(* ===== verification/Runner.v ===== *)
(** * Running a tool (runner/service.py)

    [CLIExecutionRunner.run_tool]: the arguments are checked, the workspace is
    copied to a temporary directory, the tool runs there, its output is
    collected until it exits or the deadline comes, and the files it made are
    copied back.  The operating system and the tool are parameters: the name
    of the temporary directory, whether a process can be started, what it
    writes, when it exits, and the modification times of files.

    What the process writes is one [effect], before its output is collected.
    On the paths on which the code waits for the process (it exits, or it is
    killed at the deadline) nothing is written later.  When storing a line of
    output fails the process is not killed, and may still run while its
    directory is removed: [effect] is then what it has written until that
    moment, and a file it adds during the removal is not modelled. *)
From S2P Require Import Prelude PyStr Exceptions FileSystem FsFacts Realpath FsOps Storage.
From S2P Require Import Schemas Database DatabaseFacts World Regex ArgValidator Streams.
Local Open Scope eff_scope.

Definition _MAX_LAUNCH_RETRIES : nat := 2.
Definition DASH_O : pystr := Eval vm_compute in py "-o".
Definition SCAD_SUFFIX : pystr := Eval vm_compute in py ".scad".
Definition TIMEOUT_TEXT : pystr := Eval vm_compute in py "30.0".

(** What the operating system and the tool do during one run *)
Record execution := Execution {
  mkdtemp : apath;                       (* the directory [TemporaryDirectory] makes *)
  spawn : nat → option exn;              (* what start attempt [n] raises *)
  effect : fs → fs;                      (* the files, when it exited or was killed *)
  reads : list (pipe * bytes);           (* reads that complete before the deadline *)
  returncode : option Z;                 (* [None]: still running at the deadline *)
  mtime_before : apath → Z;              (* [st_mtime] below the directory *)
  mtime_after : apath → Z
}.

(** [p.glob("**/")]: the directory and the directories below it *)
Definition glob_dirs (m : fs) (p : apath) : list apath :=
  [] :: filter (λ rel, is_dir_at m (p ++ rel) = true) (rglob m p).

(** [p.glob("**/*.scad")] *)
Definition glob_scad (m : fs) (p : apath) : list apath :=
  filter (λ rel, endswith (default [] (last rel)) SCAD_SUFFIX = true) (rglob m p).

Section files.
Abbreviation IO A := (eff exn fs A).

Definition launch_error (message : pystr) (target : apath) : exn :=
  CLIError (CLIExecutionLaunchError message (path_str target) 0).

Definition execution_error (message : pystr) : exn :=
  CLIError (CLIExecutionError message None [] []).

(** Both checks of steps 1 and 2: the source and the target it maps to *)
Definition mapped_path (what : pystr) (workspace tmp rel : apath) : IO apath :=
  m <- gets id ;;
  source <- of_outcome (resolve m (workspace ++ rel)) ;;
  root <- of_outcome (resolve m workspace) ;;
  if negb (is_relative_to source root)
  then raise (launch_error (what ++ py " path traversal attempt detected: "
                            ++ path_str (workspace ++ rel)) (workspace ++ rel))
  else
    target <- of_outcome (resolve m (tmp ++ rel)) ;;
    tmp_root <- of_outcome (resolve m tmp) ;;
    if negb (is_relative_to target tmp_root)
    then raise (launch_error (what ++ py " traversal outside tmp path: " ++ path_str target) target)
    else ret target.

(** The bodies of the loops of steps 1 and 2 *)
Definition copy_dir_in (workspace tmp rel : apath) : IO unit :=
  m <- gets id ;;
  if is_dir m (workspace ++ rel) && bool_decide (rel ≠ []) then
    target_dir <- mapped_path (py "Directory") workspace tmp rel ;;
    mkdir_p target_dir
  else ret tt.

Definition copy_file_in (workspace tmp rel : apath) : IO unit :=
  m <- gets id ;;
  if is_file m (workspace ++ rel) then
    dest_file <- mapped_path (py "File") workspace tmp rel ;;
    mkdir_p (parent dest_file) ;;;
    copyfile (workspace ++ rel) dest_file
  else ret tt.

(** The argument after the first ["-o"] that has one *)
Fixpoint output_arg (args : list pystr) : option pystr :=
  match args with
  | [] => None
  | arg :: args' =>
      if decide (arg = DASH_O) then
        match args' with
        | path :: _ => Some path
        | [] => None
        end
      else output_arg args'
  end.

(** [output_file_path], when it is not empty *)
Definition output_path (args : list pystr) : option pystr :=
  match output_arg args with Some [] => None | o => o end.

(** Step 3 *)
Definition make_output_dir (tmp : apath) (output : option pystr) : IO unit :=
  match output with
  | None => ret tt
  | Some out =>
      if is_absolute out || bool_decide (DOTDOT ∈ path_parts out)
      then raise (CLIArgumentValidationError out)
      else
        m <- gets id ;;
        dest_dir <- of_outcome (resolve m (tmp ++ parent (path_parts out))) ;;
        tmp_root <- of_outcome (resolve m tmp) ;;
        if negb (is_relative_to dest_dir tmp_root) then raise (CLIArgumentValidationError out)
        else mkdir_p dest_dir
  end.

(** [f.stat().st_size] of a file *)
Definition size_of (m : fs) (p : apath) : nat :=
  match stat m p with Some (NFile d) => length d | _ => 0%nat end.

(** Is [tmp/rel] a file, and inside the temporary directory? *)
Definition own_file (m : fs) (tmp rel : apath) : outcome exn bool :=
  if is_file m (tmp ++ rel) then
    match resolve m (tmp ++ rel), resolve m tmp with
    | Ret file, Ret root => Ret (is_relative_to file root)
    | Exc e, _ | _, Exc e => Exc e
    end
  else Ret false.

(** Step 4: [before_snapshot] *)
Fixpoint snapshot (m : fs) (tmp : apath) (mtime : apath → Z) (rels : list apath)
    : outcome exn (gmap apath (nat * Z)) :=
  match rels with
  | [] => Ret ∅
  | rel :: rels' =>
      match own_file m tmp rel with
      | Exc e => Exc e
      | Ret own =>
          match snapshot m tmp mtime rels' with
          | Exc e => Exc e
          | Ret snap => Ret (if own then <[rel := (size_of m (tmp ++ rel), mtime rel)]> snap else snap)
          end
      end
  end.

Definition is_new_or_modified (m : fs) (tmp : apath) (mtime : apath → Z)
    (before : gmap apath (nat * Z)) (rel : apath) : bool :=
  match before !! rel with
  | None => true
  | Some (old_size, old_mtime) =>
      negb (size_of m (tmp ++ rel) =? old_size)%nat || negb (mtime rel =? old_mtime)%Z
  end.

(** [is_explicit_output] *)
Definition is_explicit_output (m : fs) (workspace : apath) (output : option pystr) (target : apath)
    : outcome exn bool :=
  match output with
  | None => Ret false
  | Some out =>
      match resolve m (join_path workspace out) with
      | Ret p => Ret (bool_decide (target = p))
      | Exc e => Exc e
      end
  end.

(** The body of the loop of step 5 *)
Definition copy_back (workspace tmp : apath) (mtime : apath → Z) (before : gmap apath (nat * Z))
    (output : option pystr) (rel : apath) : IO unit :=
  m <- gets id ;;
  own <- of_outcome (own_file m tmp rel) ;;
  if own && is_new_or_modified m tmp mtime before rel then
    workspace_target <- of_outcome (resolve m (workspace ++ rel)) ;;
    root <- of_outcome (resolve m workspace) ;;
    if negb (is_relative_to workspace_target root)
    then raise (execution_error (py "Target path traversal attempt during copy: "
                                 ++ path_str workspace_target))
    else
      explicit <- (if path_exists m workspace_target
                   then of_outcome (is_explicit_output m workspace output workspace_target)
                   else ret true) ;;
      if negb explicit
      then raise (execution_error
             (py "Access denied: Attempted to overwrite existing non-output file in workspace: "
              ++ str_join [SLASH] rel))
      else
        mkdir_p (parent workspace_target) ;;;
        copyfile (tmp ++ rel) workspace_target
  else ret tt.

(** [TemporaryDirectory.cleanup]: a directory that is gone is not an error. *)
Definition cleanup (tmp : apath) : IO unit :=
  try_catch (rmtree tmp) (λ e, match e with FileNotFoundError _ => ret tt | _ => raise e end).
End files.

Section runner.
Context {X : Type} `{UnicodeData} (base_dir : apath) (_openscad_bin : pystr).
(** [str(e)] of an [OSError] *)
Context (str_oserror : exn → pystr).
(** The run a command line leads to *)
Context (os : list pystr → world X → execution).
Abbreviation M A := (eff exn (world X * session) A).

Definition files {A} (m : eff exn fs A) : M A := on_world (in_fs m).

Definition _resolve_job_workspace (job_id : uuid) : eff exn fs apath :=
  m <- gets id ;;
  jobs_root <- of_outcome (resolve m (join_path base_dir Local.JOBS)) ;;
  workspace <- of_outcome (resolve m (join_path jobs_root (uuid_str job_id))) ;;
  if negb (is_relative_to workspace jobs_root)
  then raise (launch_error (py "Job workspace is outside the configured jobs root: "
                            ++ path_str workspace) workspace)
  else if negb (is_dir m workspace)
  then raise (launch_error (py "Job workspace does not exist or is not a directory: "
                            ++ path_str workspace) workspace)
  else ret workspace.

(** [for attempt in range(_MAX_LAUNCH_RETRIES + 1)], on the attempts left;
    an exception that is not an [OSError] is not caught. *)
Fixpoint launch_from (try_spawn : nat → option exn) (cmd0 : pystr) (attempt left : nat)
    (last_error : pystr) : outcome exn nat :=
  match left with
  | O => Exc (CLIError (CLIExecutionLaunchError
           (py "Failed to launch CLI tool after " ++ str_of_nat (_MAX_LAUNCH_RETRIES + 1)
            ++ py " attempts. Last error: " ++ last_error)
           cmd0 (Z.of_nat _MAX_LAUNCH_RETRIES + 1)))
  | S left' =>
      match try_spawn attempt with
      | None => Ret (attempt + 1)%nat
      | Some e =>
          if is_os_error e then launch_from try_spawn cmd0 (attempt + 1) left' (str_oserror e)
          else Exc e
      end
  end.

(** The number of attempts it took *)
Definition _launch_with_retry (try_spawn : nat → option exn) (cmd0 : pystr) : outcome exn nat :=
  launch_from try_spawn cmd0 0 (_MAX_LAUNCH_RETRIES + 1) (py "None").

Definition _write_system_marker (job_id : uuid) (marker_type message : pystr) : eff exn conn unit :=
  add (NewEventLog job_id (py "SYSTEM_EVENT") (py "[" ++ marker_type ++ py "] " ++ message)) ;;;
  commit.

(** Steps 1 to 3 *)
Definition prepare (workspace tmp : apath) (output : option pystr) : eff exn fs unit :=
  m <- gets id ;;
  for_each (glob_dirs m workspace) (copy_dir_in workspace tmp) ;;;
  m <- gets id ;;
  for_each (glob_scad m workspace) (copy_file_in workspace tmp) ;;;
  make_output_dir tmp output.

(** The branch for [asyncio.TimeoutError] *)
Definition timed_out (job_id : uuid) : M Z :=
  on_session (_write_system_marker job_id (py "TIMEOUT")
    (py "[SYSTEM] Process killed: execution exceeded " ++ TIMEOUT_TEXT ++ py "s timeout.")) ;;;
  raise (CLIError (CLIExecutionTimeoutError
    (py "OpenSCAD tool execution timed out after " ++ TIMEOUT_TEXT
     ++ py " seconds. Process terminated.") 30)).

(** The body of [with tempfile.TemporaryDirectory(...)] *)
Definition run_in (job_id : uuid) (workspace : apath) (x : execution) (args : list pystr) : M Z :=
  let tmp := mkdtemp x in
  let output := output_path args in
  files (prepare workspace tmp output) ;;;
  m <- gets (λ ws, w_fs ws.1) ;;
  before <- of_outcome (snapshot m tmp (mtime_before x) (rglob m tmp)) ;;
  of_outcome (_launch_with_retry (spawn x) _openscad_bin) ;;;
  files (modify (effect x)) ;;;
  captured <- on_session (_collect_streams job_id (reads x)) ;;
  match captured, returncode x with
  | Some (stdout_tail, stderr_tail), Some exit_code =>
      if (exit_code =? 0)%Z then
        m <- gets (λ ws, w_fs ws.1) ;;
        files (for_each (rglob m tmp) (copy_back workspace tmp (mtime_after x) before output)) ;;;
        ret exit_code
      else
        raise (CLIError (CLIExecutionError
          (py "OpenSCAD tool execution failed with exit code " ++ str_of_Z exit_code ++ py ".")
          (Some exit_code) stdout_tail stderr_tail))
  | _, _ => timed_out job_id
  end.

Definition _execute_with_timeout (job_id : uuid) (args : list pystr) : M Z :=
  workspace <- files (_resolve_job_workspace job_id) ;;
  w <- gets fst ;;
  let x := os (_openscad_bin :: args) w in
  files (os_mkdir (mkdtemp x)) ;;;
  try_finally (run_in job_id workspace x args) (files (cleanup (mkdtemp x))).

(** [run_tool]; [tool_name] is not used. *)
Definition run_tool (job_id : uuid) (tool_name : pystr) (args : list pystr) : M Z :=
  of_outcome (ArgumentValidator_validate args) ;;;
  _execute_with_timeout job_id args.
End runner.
•••••
WHAT TO PRODUCE: Working from the material above, retype exactly the lines from the one with "if decide (arg = DASH_O) then" through the one with "if is_absolute out", both included, and only those lines.

TASK SOLUTION:
      if decide (arg = DASH_O) then
        match args' with
        | path :: _ => Some path
        | [] => None
        end
      else output_arg args'
  end.

(** [output_file_path], when it is not empty *)
Definition output_path (args : list pystr) : option pystr :=
  match output_arg args with Some [] => None | o => o end.

(** Step 3 *)
Definition make_output_dir (tmp : apath) (output : option pystr) : IO unit :=
  match output with
  | None => ret tt
  | Some out =>
      if is_absolute out || bool_decide (DOTDOT ∈ path_parts out)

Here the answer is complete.